The truth of the Word, the
wine grape juice from the cup, the sorrowful tears from my own eyes — they swirled into a divine alchemy that rose like smoke into one of the clearest visions I’ve ever had.
I don’t mean “vision” as in I actually saw something. By vision, I mean clarity — words that wove into a message and a message that immediately told me what it wanted to be. It all crystallized so quickly, I could barely write fast enough.
What does it look like in our real, messy, daily lives to receive the life of Christ, broken for us, and then to “receive our own lives” with humility and trust, living broken and poured out as He did?
I’m learning that these complicated questions find their answers in the simple places and ordinary tasks of our daily work and regular lives.
For months, I’ve been wrestling and brainstorming with a message, a series I’ve desperately wanted to offer. It’s outlined and partially fleshed out, just waiting to be finished and packaged and delivered in some way.
I’ve prayed over it and sought counsel. I had a plan and then I was forced to swallow the hard truth. Try as I might, it just couldn’t be born into my right-now life. I’ve felt great sadness and frustration, but I knew the work required wasn’t compatible with the time and energy I currently have.
I was given something else instead. It’s a similar message but simpler to offer and I’m so excited to share it with you.
I’ve designed it to speak to your soul and then extend practically into your real life.
This series is for you if:
- You need soulful encouragement + real-life tips for living your ordinary life with extraordinary purpose.
- Your soul feels empty and you need realistic ways to receive spiritual food.
- You’re bogged down in the mundane work of your daily life: the dailyness of dinner, feeling like a taxi driver, changing diapers and folding onesies.
- You know that the “work of your hands” matters but is there a way not to hate it so much?
- You want to feed your family actual food but it has to be easy and why does dinner have the nerve to come around every day?
- You have gifts you long to use but your right-now life doesn’t have the space for it.
- You want to gratefully receive your right-now life, challenges and imperfections and all, instead of resenting it.
We’re going to talk about realistic ways to be nourished by Scripture, feeding your family because you love them (but with the least amount of work), the sacredness of your daily work in the home, rest and self-care, relationship and community, and creative ways to use your gifts in your right-now life.

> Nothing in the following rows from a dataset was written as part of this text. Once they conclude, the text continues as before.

(** One iteration of the move loop of [realloc]. *)
Definition realloc_step (front capacity : Z) (i : Z) (s : cells T * cells T)
    : outcome (cells T * cells T) :=
  let '(st, tmp) := s in
  old_index ← umod (u32 (front + i)) capacity;
  x ← cell_read st (s32 old_index);
  tmp ← cell_write tmp i x;
  st ← cell_destroy st (s32 old_index);
  Done (st, tmp).

Definition realloc q (new_capacity : Z) : outcome (queue T) :=
  if new_capacity =? _capacity q then Done q
  else match _storage q with
  | None =>
      Done (mk_queue (Some (kcalloc new_capacity)) new_capacity (_size q) (_front q) (_back q))
  | Some st =>
      '(st, sz) ← (if new_capacity <? _size q
                   then st ← destroy_cells st new_capacity (_size q); Done (st, new_capacity)
                   else Done (st, _size q));
      '(_, tmp) ← for_range (Z.to_nat sz) 0 (realloc_step (_front q) (_capacity q))
        (st, kcalloc new_capacity);
      Done (mk_queue (Some tmp) new_capacity sz 0 (u32 (sz - 1)))
  end.

Definition push_back q (elem : T) : outcome (queue T) :=
  q ← (if _size q =? _capacity q
       then realloc q (if _capacity q =? 0 then 1 else u32 (_capacity q * 2))
       else Done q);
  '(f, b) ← (if _size q =? 0 then Done (0, 0)
             else b ← umod (u32 (_back q + 1)) (_capacity q); Done (_front q, b));
  st ← cell_write (storage_cells q) b elem;
  Done (mk_queue (Some st) (_capacity q) (u32 (_size q + 1)) f b).

Definition pop_front q : outcome (T * queue T) :=
  _ ← kassert (negb (_size q =? 0));
  ret ← cell_read (storage_cells q) (_front q);
  st ← cell_destroy (storage_cells q) (_front q);
  let sz := _size q - 1 in
  '(f, b) ← (if sz =? 0 then Done (0, 0)
             else f ← umod (u32 (_front q + 1)) (_capacity q); Done (f, _back q));
  Done (ret, mk_queue (Some st) (_capacity q) sz f b).

Definition pop_back q : outcome (T * queue T) :=
  _ ← kassert (negb (_size q =? 0));
  ret ← cell_read (storage_cells q) (_back q);
  st ← cell_destroy (storage_cells q) (_back q);
  let sz := _size q - 1 in
  let '(f, b) :=
    if sz =? 0 then (0, 0)
    else if _back q =? 0 then (_front q, u32 (_capacity q - 1))
    else (_front q, u32 (_back q - 1)) in
  Done (ret, mk_queue (Some st) (_capacity q) sz f b).

Definition front q : outcome T :=
  _ ← kassert (negb (_size q =? 0)); cell_read (storage_cells q) (_front q).

Definition back q : outcome T :=
  _ ← kassert (negb (_size q =? 0)); cell_read (storage_cells q) (_back q).

Definition empty q : bool := _size q =? 0.

(** The [do ... while] of [contains]; [eqb] is the element's [operator==]. *)
Fixpoint contains_loop (eqb : T → T → bool) (fuel : nat) q (value : T) (i : Z) : outcome bool :=
  match fuel with
  | O => NoFuel
  | S fuel =>
      x ← cell_read (storage_cells q) i;
      if eqb x value then Done true
      else
        i ← umod (u32 (i + 1)) (_capacity q);
        stop ← umod (u32 (_back q + 1)) (_size q);
        if i =? stop then Done false else contains_loop eqb fuel q value i
  end.

Definition contains (eqb : T → T → bool) q (value : T) : outcome bool :=
  if empty q then Done false
  else contains_loop eqb (Z.to_nat (_capacity q)) q value (_front q).

Definition assign_copy q (other : queue T) : outcome (queue T) :=
  _ ← destroy_cells (storage_cells q) 0 (_size q);
  st ← copy_cells (storage_cells other) (kcalloc (_capacity other)) (_size other);
  Done (mk_queue (Some st) (_capacity other) (_size other) (_front other) (_back other)).

Definition assign_move q (other : queue T) : outcome (queue T * queue T) :=
  _ ← destroy_cells (storage_cells q) 0 (_size q);
  Done (mk_queue (_storage other) (_capacity other) (_size other) (_front other) (_back other),
        mk_queue None 0 0 0 0).
End ops.

(** ** The elements of a queue *)

Section repr.
Context {T : Type}.
Implicit Types (q : queue T) (l : list T).

(** [q] holds [l], front first. *)
Definition q_rep q l : Prop :=
  _capacity q = Z.of_nat (length (storage_cells q)) ∧ _capacity q < 2 ^ 31 ∧
  (_storage q = None ∨ 0 < _capacity q) ∧
  ring (storage_cells q) (_size q) (_front q) (_back q) l.

Lemma q_rep_new : q_rep queue_new [].
Proof.
  split_and!; [done|done|by left|]. apply (ring_raw 0). lia.
Qed.

Lemma q_rep_size q l : q_rep q l → _size q = Z.of_nat (length l) ∧
  Z.of_nat (length l) ≤ _capacity q < 2 ^ 31.
Proof. intros (->&?&_&(?&?&?)%ring_bounds). lia. Qed.

(** The ring of the elements moved to the start of an allocation. *)
Lemma ring_live l n : (0 < length l ≤ n)%nat → Z.of_nat n < 2 ^ 32 →
  ring (live l n) (Z.of_nat (length l)) 0 (Z.of_nat (length l) - 1) l.
Proof.
  intros Hl Hn. unfold ring. cbv zeta. rewrite length_holes by (cbn; lia).
  rewrite decide_False by (destruct l; cbn in *; [lia|done]).
  rewrite Z.mod_small by lia. split_and!; [lia|done|lia|lia|lia|lia|].
  intros j Hj. rewrite Z.sub_0_r, Z.mod_small by lia.
  destruct (l !! Z.to_nat j) as [x|] eqn:Hx; [by apply holes_lookup_left|].
  apply lookup_ge_None in Hx. unfold holes. cbn.
  rewrite lookup_app_r by (rewrite length_fmap; lia). apply lookup_replicate_2.
  rewrite length_fmap. lia.
Qed.

(** The loop of [realloc] moves every element. *)
Lemma q_realloc_loop st sz f b l c c' :
  ring st sz f b l → c = Z.of_nat (length st) → c < 2 ^ 31 → 0 ≤ f ≤ c → (length l ≤ c')%nat →
  ∃ st', for_range (length l) 0 (realloc_step f c) (st, live [] c') = Done (st', live l c').
Proof.
  intros Hr Hc Hc31 Hf Hc'. pose proof (ring_bounds _ _ _ _ _ Hr) as (?&?&?).
  destruct (for_range_inv (λ j s, ring_cut s.1 f (Z.of_nat j) l ∧
    Z.of_nat (length s.1) = c ∧ s.2 = live (take j l) c') (length l) (realloc_step f c) 0 (st, live [] c') 0)
    as ([st' tmp]&->&_&_&Ht).
  - split_and!; [by eapply ring_cut_start|done|done].
  - intros j [s tmp] Hj (Hcut&Hlen&Htmp). cbn [fst snd] in *. subst tmp. unfold realloc_step.
    replace (0 + Z.of_nat (j - 0)) with (Z.of_nat j) by lia.
    destruct (lookup_lt_is_Some_2 l j) as [x Hx]; [lia|].
    destruct (ring_cut_step _ _ (Z.of_nat j) _ x Hcut) as (Hj0&Hrd&Hcut'); [lia|by rewrite Nat2Z.id|].
    rewrite Hlen in *. rewrite umod_Done by lia. cbn [mbind outcome_bind].
    rewrite (u32_id (f + _)) by lia. rewrite s32_id by lia.
    rewrite (cell_read_Done _ _ x) by (lia || done). cbn [mbind outcome_bind].
    rewrite (take_S_r _ _ _ Hx).
    assert (cell_write (live (take j l) c') (Z.of_nat j) x = Done (live (take j l ++ [x]) c')) as ->.
    { rewrite <-write_end by (rewrite length_take; lia). f_equal. rewrite length_take. lia. }
    cbn [mbind outcome_bind]. rewrite (cell_destroy_Done _ _ x) by (lia || done).
    eexists. split; [done|]. cbn [fst snd]. rewrite length_insert.
    split_and!; [|done|done]. by replace (Z.of_nat (S j)) with (Z.of_nat j + 1) by lia.
  - cbn [snd Nat.add] in Ht. rewrite firstn_all in Ht. subst tmp. by exists st'.
Qed.

(** The index fields stay inside the allocation. *)
Lemma ring_index st sz f b l : ring st sz f b l → l ≠ [] →
  0 ≤ f < Z.of_nat (length st) ∧ 0 ≤ b < Z.of_nat (length st).
Proof.
  intros (_&->&?&Hfb&_) Hl. rewrite decide_False in Hfb by done. destruct Hfb as [? ->].
  split; [done|]. apply Z.mod_pos_bound. lia.
Qed.

(** The grown queue holds the same elements. *)
Lemma q_realloc_grow q l c : q_rep q l → _size q = _capacity q → _capacity q < c < 2 ^ 31 →
  ∃ q', realloc q c = Done q' ∧ _capacity q' = c ∧ _size q' = _size q ∧
    q_rep q' l.
Proof.
  intros Hq Hsz Hc. pose proof (q_rep_size _ _ Hq) as [Hs Hle]. destruct Hq as (Hcap&_&Hst&Hr).
  unfold realloc. rewrite (proj2 (Z.eqb_neq _ _)) by lia.
  destruct q as [[st|] cap sz f b]; cbn [storage_cells from_option id _storage _capacity _size _front _back] in *.
  - rewrite (proj2 (Z.ltb_ge _ _)) by lia. cbn [mbind outcome_bind].
    assert (0 ≤ f ≤ cap) as Hf.
    { destruct (decide (l = [])) as [->|Hl]; [destruct Hr as (_&_&_&[-> _]&_); lia|].
      destruct (ring_index _ _ _ _ _ Hr Hl). lia. }
    destruct (q_realloc_loop _ _ _ _ _ _ (Z.to_nat c) Hr Hcap) as (st'&Hl); [lia|done|lia|].
    rewrite live_raw, Z2Nat.id in Hl by lia. rewrite Hs, Nat2Z.id, Hl. eexists. split; [done|]. split_and!; [done|cbn; lia|].
    assert (0 < length l)%nat by (destruct Hst; [done|lia]).
    split_and!; cbn [_storage _capacity storage_cells from_option id _size _front _back];
      [rewrite length_holes by (cbn; lia); lia|lia|right; lia|].
    rewrite u32_id by lia. apply ring_live; lia.
  - eexists. split; [done|]. split_and!; [done..|]. cbn in Hcap.
    destruct l; [|cbn in *; lia].
    split_and!; cbn; [by rewrite length_kcalloc by lia|lia|right; lia|].
    destruct Hr as (_&->&_&[-> ->]&_). cbn. apply ring_raw. lia.
Qed.

Lemma q_push_back_rep q l x : q_rep q l → Z.of_nat (length l) < 2 ^ 29 →
  ∃ q', push_back q x = Done q' ∧ q_rep q' (l ++ [x]).
Proof.
  intros Hq Hl. pose proof (q_rep_size _ _ Hq) as [Hs Hle]. unfold push_back.
  assert (∃ q1, (if _size q =? _capacity q
    then realloc q (if _capacity q =? 0 then 1 else u32 (_capacity q * 2)) else Done q) = Done q1 ∧
    q_rep q1 l ∧ Z.of_nat (length l) < _capacity q1) as (q1&->&Hq1&Hlt).
  { destruct (Z.eqb_spec (_size q) (_capacity q)); [|exists q; split_and!; (done || lia)].
    set (c := if _capacity q =? 0 then 1 else u32 (_capacity q * 2)).
    assert (_capacity q < c < 2 ^ 31) as Hc by (unfold c; zbool; rewrite ?u32_id; lia).
    destruct (q_realloc_grow q l c Hq ltac:(done) Hc) as (q1&->&?&?&?). exists q1.
    split_and!; (done || lia). }
  clear q Hq Hs Hle. cbn [mbind outcome_bind].
  pose proof (q_rep_size _ _ Hq1) as [Hs Hle]. destruct Hq1 as (Hcap&_&_&Hr).
  destruct (ring_push _ _ _ _ _ x Hr ltac:(lia)) as [Hb' Hr']. unfold ring_next in *.
  rewrite <-Hcap in *.
  destruct (Z.eqb_spec (_size q1) 0) as [He|He]; cbn [mbind outcome_bind].
  - rewrite cell_write_Done by lia. eexists. split; [done|].
    split_and!; cbn; [by rewrite length_insert|lia|right; lia|]. by rewrite u32_id by lia.
  - destruct (ring_index _ _ _ _ _ Hr) as [??]; [by intros ->|].
    rewrite umod_Done by lia. cbn [mbind outcome_bind]. rewrite (u32_id (_back q1 + 1)) by lia.
    rewrite cell_write_Done by lia. eexists. split; [done|].
    split_and!; cbn; [by rewrite length_insert|lia|right; lia|]. by rewrite u32_id by lia.
Qed.

Lemma q_nonempty q l : q_rep q l → l ≠ [] → negb (_size q =? 0) = true ∧
  ∃ st, _storage q = Some st ∧ storage_cells q = st.
Proof.
  intros Hq Hl. pose proof (q_rep_size _ _ Hq) as [Hs Hle].
  assert (0 < length l)%nat by (destruct l; cbn; [done|lia]).
  rewrite (proj2 (Z.eqb_neq _ _)) by lia. split; [done|].
  destruct Hq as (Hc&_). unfold storage_cells in *. destruct (_storage q); [eauto|cbn in *; lia].
Qed.

Lemma q_pop_front_rep q x l : q_rep q (x :: l) →
  ∃ q', pop_front q = Done (x, q') ∧ q_rep q' l.
Proof.
  intros Hq. pose proof (q_rep_size _ _ Hq) as [Hs Hle].
  destruct (q_nonempty _ _ Hq) as [Hn _]; [done|]. destruct Hq as (Hcap&_&Hst&Hr).
  cbn in Hs, Hle. destruct (ring_front _ _ _ _ _ _ Hr) as [Hf Hx].
  pose proof (ring_pop_front _ _ _ _ _ _ Hr) as Hr'. rewrite <-Hcap in *.
  unfold pop_front. rewrite Hn. cbn [kassert mbind outcome_bind].
  rewrite (cell_read_Done _ _ x), (cell_destroy_Done _ _ x) by (lia || done).
  cbn [mbind outcome_bind]. destruct (Z.eqb_spec (_size q - 1) 0); cbn [mbind outcome_bind].
  - eexists. split; [done|]. split_and!; cbn; [by rewrite length_insert|lia|right; lia|done].
  - rewrite umod_Done by lia. rewrite u32_id by lia.
    eexists. split; [done|]. split_and!; cbn; [by rewrite length_insert|lia|right; lia|done].
Qed.

Lemma q_pop_back_rep q x l : q_rep q (l ++ [x]) →
  ∃ q', pop_back q = Done (x, q') ∧ q_rep q' l.
Proof.
  intros Hq. pose proof (q_rep_size _ _ Hq) as [Hs Hle].
  destruct (q_nonempty _ _ Hq) as [Hn _]; [by destruct l|]. destruct Hq as (Hcap&_&Hst&Hr).
  rewrite length_app in Hs, Hle. cbn in Hs, Hle.
  destruct (ring_back _ _ _ _ _ _ Hr) as [Hb Hx].
  pose proof (ring_pop_back _ _ _ _ _ _ Hr) as Hr'. rewrite <-Hcap in *.
  unfold pop_back. rewrite Hn. cbn [kassert mbind outcome_bind].
  rewrite (cell_read_Done _ _ x), (cell_destroy_Done _ _ x) by (lia || done).
  cbn [mbind outcome_bind].
  destruct (Z.eqb_spec (_size q - 1) 0); [|destruct (Z.eqb_spec (_back q) 0)];
    (eexists; split; [done|]; split_and!; cbn;
     [by rewrite length_insert|lia|right; lia|rewrite ?u32_id by lia; done]).
Qed.

Lemma q_front_rep q x l : q_rep q (x :: l) → front q = Done x.
Proof.
  intros Hq. destruct (q_nonempty _ _ Hq) as [Hn _]; [done|]. unfold front. rewrite Hn.
  destruct Hq as (_&_&_&[? ?]%ring_front). apply cell_read_Done; [lia|done].
Qed.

Did I mention that I’m excited? : )
Even if no one shows up, this is a series I need for my own self, right now. This means I’m not writing as a wise sage speaking from a learned and lofty place, but as a working mom of 3 kids, a wife, a keeper of home, a hopeless creative, and a writer carrying projects that can’t yet be born. I write as a woman who longs to be present and purposeful in my right-now life, even as I wait with hope for the fruition of my own creative work.
If this sounds like something you need, all you have to do is subscribe to this online space. (You can do that in the box below this post.) If you’re already subscribed, yay! You’ll automatically receive it. The series is totally free.
Simply come and receive.
Whenever the latest installment of the series is published, you’ll be the first to know and you won’t miss a post.
In the meantime, you may enjoy these:
Learning to Love the Work of Our Hands this Year by Kimberly Coyle for Grace Table
See you soon!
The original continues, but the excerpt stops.